Seqanswers Leaderboard Ad

Collapse

Announcement

Collapse
No announcement yet.
X
 
  • Filter
  • Time
  • Show
Clear All
new posts

  • bowtie wrapper script

    I was using the following script to launch bowtie. I think it may be useful to others and so post it here. This wrapper script uses bowtie internally, but does a little bit more things which are at least convenient to me:

    1) Take gzip'ed fastq files as input. (Most fastq files are compressed)
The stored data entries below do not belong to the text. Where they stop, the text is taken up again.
(** * Runway storefront: the commerce data adapter and the crossfade overlay

    A shallow embedding of the two source files of the repository:

    - [config.ts], which holds the build-time Shopify configuration and,
      after it, the Storefront library: [buildEndpoint], [shopifyFetch] and
      [formatShopifyProduct];
    - the [Experience] component file, which holds [storefrontQuery],
      [getCollectionProducts], the [PANELS] table and [CardsOverlay] with its
      fetch-on-mount effect and its scroll-driven crossfade.

    JavaScript values are embedded as an inductive type of JSON-like values,
    thrown errors as an explicit result type, and the asynchronous, effectful
    functions as a small monad that threads the log of observable effects
    (network requests, console output) and reads the network's answers from an
    oracle.

    Idealisations, stated once: JavaScript numbers are IEEE-754 doubles; finite
    numbers are held here as exact rationals, so reading a decimal literal
    and arithmetic do not round.  Where a number is written out ([ToString],
    [JSON.stringify]) the text is that of the nearest double, as the engine
    writes it.  Strings hold text encoded in UTF-8: white space is that of
    ECMAScript, by the bytes of each code point, and case mapping is that of
    ASCII.  The host locale of [toLocaleString] is taken to be en-US. *)

From Stdlib Require Import ZArith QArith Qround Lqa String Ascii List Bool Lia.
From Stdlib Require Import DecimalString.
From Stdlib Require Import Qminmax.
From stdpp Require Import gmap strings.
Import ListNotations.

Set Warnings "-register-all".
Open Scope string_scope.

(* String concatenation unfolds under [simpl] on a constructor. *)
Arguments String.append !_ _ / : simpl nomatch.

(* ===================================================================== *)
(** ** JavaScript values and the built-ins the sources call               *)
(* ===================================================================== *)

Module JS.

(** A JavaScript number: not-a-number, an infinity, or a finite value. *)
Inductive number : Type :=
| NaN
| Infinity (negative : bool)
| Fin (q : Q).

(** Values of type [any] as the sources handle them: what [response.json()]
    can produce, plus [undefined].  An object is given by its own
    properties, each key once, in the order in which [JSON.stringify]
    enumerates them: keys that are array indices first, in ascending order,
    then the others in insertion order. *)
Inductive value : Type :=
| Undefined
| Null
| Bool (b : bool)
| Num (n : number)
| Str (s : string)
| Arr (items : list value)
| Obj (fields : list (string * value)).

(** The kinds of error object the sources meet. *)
Inductive error_kind : Type := ErrorK | TypeErrorK | SyntaxErrorK.

Record exn : Type := mkExn { kind : error_kind; message : string }.

(** [new Error(msg)] *)
Definition Error (msg : string) : exn := mkExn ErrorK msg.
Definition TypeError (msg : string) : exn := mkExn TypeErrorK msg.
Definition SyntaxError (msg : string) : exn := mkExn SyntaxErrorK msg.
    2) For paired-end reads, align singletons in bowtie's single-end mode. (This saves a bowtie command line typed by yourself)

    3) Fix a minor problem in SAM out. (Names of two ends in a pair should be identical; otherwise duplicate removal may have trouble)

    4) More accurate (albeit slower) command line option: [--best --strata] -m 1. (Recommended by a users who uses bowtie a lot)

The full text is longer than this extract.